Your objective: Please return all lines of the data below containing the string "else".

Given entries:
(** Modelled from the spec: the signer module is missing; section 4.3,
    each row in order is stamped with the cursor and marked Signed, and the
    cursor moves on; the batch stops at the first row that fails, the cursor
    left on the first sequence number not given out. *)
Fixpoint sign_rows (rows : list Payment) (w : World) : outcome unit * World :=
  match rows with
  | [] => (Resolved tt, w)
  | p :: rest =>
      match cursor w with
      | None => (Rejected uninitialised, w)
      | Some n =>
          match markSigned (id p) n {| art_payment := id p; art_sequence := n |}
                  (store w) with
          | Some s' => sign_rows rest (with_cursor (Some (n + 1)) (with_store s' w))
          | None => (Rejected (store_failure p), w)
          end
      end
  end.

(** Modelled from the spec: the signer module is missing; section 4.3,
    [signTransactions(limit)] is a no-op if [limit <= 0] and otherwise signs
    up to [limit] unsigned rows in id order. *)
Definition signer_sign (limit : Z) (w : World) : outcome unit * World :=
  if limit <=? 0 then (Resolved tt, w)
  else sign_rows (listUnsigned limit (store w)) w.

Definition network_error : error :=
  {| err_class := NetworkError; err_name := "NetworkError";
     err_message := Text "transient network fault";
     err_transaction := None |}.

Definition resign_required (p : Payment) : error :=
  {| err_class := ResignTransactionError; err_name := "ResignTransactionError";
     err_message := Row (as_transaction p);
     err_transaction := None |}.

(** Modelled from the spec: the submitter module is missing; section 4.4,
    the confirmation sweep: Confirmed marks the row, Lost asks for a resign. *)
Fixpoint confirm_rows (rows : list Payment) (w : World) : outcome unit * World :=
  match rows with
  | [] => (Resolved tt, w)
  | p :: rest =>
      match signedArtifact p with
      | None => confirm_rows rest w
      | Some a =>
          match confirm (ledger w) a with
          | IsConfirmed =>
              confirm_rows rest (with_store (markConfirmed (id p) (store w)) w)
          | StillPending => confirm_rows rest w
          | Lost => (Rejected (resign_required p), w)
          end
      end
  end.

(** Modelled from the spec: the submitter module is missing; section 4.4,
    the drain: Accepted marks the row Submitted; a network fault or a resign
    stops the batch; a permanent reject marks the row and goes on unless it
    is judged to invalidate the chain. *)
Fixpoint submit_rows (rows : list Payment) (w : World) : outcome unit * World :=
  match rows with
  | [] => (Resolved tt, w)
  | p :: rest =>
      match signedArtifact p with
      | None => submit_rows rest w
      | Some a =>
          match submit (ledger w) a with
          | Accepted =>
              submit_rows rest (with_store (markSubmitted (id p) (store w)) w)
          | TransientNetwork => (Rejected network_error, w)
          | Resign _ => (Rejected (resign_required p), w)
          | PermanentReject reason =>
              if invalidating (ledger w) reason then
                (Rejected (resign_required p), w)
              else
                submit_rows rest
                  (with_store (markError (id p) reason false (store w)) w)
          end
      end
  end.

(** Modelled from the spec: the submitter module is missing; section 4.4,
    [submitTransactions]: the sweep over the rows already submitted, then
    the drain of the signed rows in id order. *)
Definition submitter_submit (w : World) : outcome unit * World :=
  match confirm_rows (listSubmittedUnconfirmed (store w)) w with
  | (Resolved _, w') => submit_rows (listSignedUnsubmitted (store w')) w'
  | failed => failed
  end.

(** Modelled from the spec: the four collaborator modules are missing; each
    method the driver and the client call, mapped to the operation of
    sections 4.1 to 4.4 it stands for. *)
Definition perform {R} (c : call R) : World -> outcome R * World :=
  match c in call R return World -> outcome R * World with
  | db_isAborted t => fun w => (Resolved (isAborted (tx_id t) (store w)), w)
  | db_markTransactionError t name fatal => fun w =>
      (Resolved tt, with_store (markError (tx_id t) name fatal (store w)) w)
  | db_getHighestSequenceNumberFromTransactions => fun w =>
      (Resolved (highestSequence (store w)), w)
  | db_getSubmittedUnconfirmedTransactions => fun w =>
      (Resolved (map as_transaction (listSubmittedUnconfirmed (store w))), w)
  | db_clearSignedTransactionsFromId n => fun w =>
      (Resolved tt, with_store (clearSignedFrom n (store w)) w)
  | db_insertNewTransaction address a memo => fun w =>
      (Resolved tt, with_store (insertPending address a memo (store w)) w)
  | network_getAccountInfo _ => fun w =>
      (Resolved {| Sequence := nextSequence (ledger w) |}, w)
  | signer_getSequenceNumber => fun w => (Resolved (cursor w), w)
  | signer_setSequenceNumber n => fun w => (Resolved tt, with_cursor (Some n) w)
  | signer_signTransactions limit => signer_sign limit
  | submitter_submitTransactions => submitter_submit
  end.

Definition handle_call R (c : call R) (w : World) : outcome R * World :=
  match faults w c with
  | Some e => (Rejected e, w)
  | None => perform c w
  end.

#[export] Instance collaborators : Collaborators :=
  {| world := World; handle := handle_call |}.

Definition no_faults R (c : call R) : option error := None.

End Ref.

#[global] Existing Instance Ref.collaborators.

(** ** Test fixtures *)

(** Worlds in the style of the end-to-end scenarios of section 8, on the
    reference collaborators. *)
Module Fixture.
Import Ref.

Definition funding : string := "gFundingAccount".

Definition driver : Payments :=
  {| stellarAddress := funding; fatalError := None;
     signingAndSubmitting := false |}.

Definition row (i : Z) (st : lifecycle) (seq : option Z) : Payment :=
  {| id := i; destination := PStr "gDestination";
     amount_of := APrim (PNum 10); memo_of := PUndefined;
     state := st; sequence := seq;
     signedArtifact :=
       match seq with
       | Some n => Some {| art_payment := i; art_sequence := n |}
       | None => None
       end |}.

(** A ledger that accepts every submission and has confirmed none yet. *)
Definition accepting (next : Z) : Ledger :=
  {| nextSequence := next; submit := fun _ => Accepted;
     confirm := fun _ => StillPending; invalidating := fun _ => true |}.

(** A ledger that answers [bad] for the artifact of payment [i]. *)
Definition refusing (next : Z) (i : Z) (bad : SubmitOutcome) : Ledger :=
  {| nextSequence := next;
     submit := fun a => if art_payment a =? i then bad else Accepted;
     confirm := fun _ => StillPending; invalidating := fun _ => true |}.

Definition world_of (rows : list Payment) (l : Ledger) (c : option Z) : World :=
  {| store := rows; ledger := l; cursor := c; faults := no_faults |}.

(** Quota gating: two rows submitted and unconfirmed, five pending. *)
Definition quota_gating : World :=
  world_of [row 1 Submitted (Some 40); row 2 Submitted (Some 41);
            row 3 Pending None; row 4 Pending None; row 5 Pending None;
            row 6 Pending None; row 7 Pending None]
           (accepting 42) (Some 42).

(** Resign cascade: three signed rows, the first is refused with Resign. *)
Definition resign_cascade : World :=
  world_of [row 1 Signed (Some 100); row 2 Signed (Some 101);
            row 3 Signed (Some 102)]
           (refusing 200 1 (Resign "past sequence")) (Some 103).

(** Sequence init from the database: a cold signer, highest sequence 500. *)
Definition sequence_from_db : World :=
  world_of [row 1 Submitted (Some 500)] (accepting 777) None.

(** A cold signer and an empty database. *)
Definition cold_start : World :=
  world_of [row 1 Pending None] (accepting 42) None.

(** The ledger is unreachable when the first signed row is submitted. *)
Definition network_down : World :=
  world_of [row 1 Signed (Some 42); row 2 Pending None]
           (refusing 42 1 TransientNetwork) (Some 43).

(** An error that is neither a network error nor a resign signal, about
    payment 5. *)
Definition broken : error :=
  {| err_class := PlainError; err_name := "SigningError";
     err_message := Text "cannot sign"; err_transaction := Some {| tx_id := 5 |} |}.

(** The signer fails with that error; everything else works. *)
Definition signer_fails : World :=
  {| store := [row 5 Pending None; row 6 Pending None];
     ledger := accepting 42; cursor := Some 42;
     faults := fun R c =>
                 match c with
                 | signer_signTransactions _ => Some broken
                 | _ => None
                 end |}.

(** A driver wedged on that error. *)
Definition wedged : Payments :=
  {| stellarAddress := funding; fatalError := Some broken;
     signingAndSubmitting := false |}.

(** The operator has not touched payment 5 ... *)
Definition not_aborted : World :=
  world_of [row 5 (Error "SigningError" true) None; row 6 Signed (Some 101);
            row 7 Signed (Some 102)]
           (accepting 200) (Some 103).

(** ... and now has aborted it. *)
Definition aborted : World :=
  world_of [row 5 Aborted None; row 6 Signed (Some 101);
            row 7 Signed (Some 102)]
           (accepting 200) (Some 103).

End Fixture.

Finished task:
  else sign_rows (listUnsigned limit (store w)) w.
              else
     submit := fun a => if art_payment a =? i then bad else Accepted;
(** The signer fails with that error; everything else works. *)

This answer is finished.